All right, we’re almost through this. Between the NYFCC, NBR, LAFCA, BFCA, and now SAG all announcing their nominations within a couple weeks of each other (and the HFPA’s Golden Globes still to come tomorrow), it’s been an exhausting, acronym-stuffed stretch. But after tomorrow we’ll have a breather for several weeks before the rest of the guilds begin to chime in, and I can maybe get back to actually reviewing some films. Lord knows “Melancholia” merits comment. For now, though, more inane awards babble!
The Screen Actors Guild threw something of a monkey wrench into the season this morning; no, not with the surprise nomination for “Bridesmaids” in Best Ensemble (first of all, that wasn’t actually a complete shocker, and second of all, “Bridesmaids” is still not a contender, so whatever), or even the corresponding nod for Melissa McCarthy in the same film for Best Supporting Actress (it’s a weak year for that category, so nothing is all that surprising there). The story was less what did appear than what got snubbed: namely, “Hugo,” “War Horse,” “Young Adult,” “Extremely Loud and Incredibly Close” and “Tinker, Tailor, Soldier, Spy” all getting completely snubbed. Not a single nod.

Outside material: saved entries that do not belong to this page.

Lemma stringToDate_dateToString t :
  (Z.abs t <= maxTime)%Z ->
  stringToDate (dateToString {| time := Some t |}) = Ok {| time := Some t |}.
Proof.
  intros Ht. unfold stringToDate, dateToString, getTime. cbn [time].
  rewrite parseInt_toString_of_Z by (pose proof maxTime_lt; lia).
  rewrite isNaN_of_Z. unfold setTime. now rewrite timeClip_of_Z.
Qed.

Lemma numberToDate_dateToNumber d :
  valid_date d -> numberToDate (dateToNumber d) = d.
Proof.
  destruct d as [[t|]]; unfold valid_date, numberToDate, dateToNumber, getTime, setTime;
    cbn [time]; intros H; [|reflexivity].
  now rewrite timeClip_of_Z.
Qed.

Lemma pointToString_join p :
  pointToString p = JsString.join [toString (longitude p); toString (latitude p)] ",".
Proof.
  unfold pointToString, JsString.join. cbn [map JsString.join_chars].
  rewrite <- (string_of_list_ascii_of_string (_ +:+ _)).
  now rewrite !list_ascii_of_string_app.
Qed.

Lemma separable_comma_toString n : JsString.separable "," (toString n) = true.
Proof.
  unfold JsString.separable, toString.
  rewrite list_ascii_of_string_of_list_ascii.
  change (list_ascii_of_string ",") with [","%char].
  rewrite separable_one_char. apply render_not_comma.
Qed.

That hurts poor Gary Oldman the most, whose waaaaaaay-overdue first Oscar nomination suddenly looks rather shaky. The actors revived a similarly flagging campaign by recognizing Glenn Close in “Albert Nobbs;” why couldn’t they find room for Oldman? Well, apparently it was because they preferred the unsung work of Mexican character actor Demian Bichir in Chris Weitz’s indie immigration drama from the summer, “A Better Life.” I still haven’t seen that film, but I again appreciate the outside-the-box thinking. Supporting Actor campaigns for Ben Kingsley and Max von Sydow also took a hit following some intriguing decisions in that category (clearly “Moneyball” has really stuck in voters’ minds), although fellow vet Nick Nolte has seen his hopes revived for scoring a nod for the neglected “Warrior.”
Other than “Albert Nobbs” (which also scored a Supporting nod for Janet McTeer, who as far as I can tell doesn’t even appear in the film’s trailer, so your guess is as good as mine about the quality of that choice), the biggest boost went to “J. Edgar,” which got not only recognition for DiCaprio’s sterling lead performance, but surprisingly also scored for Armie Hammer as well. Did Eastwood’s latest resonate more with industry types than it did with critics?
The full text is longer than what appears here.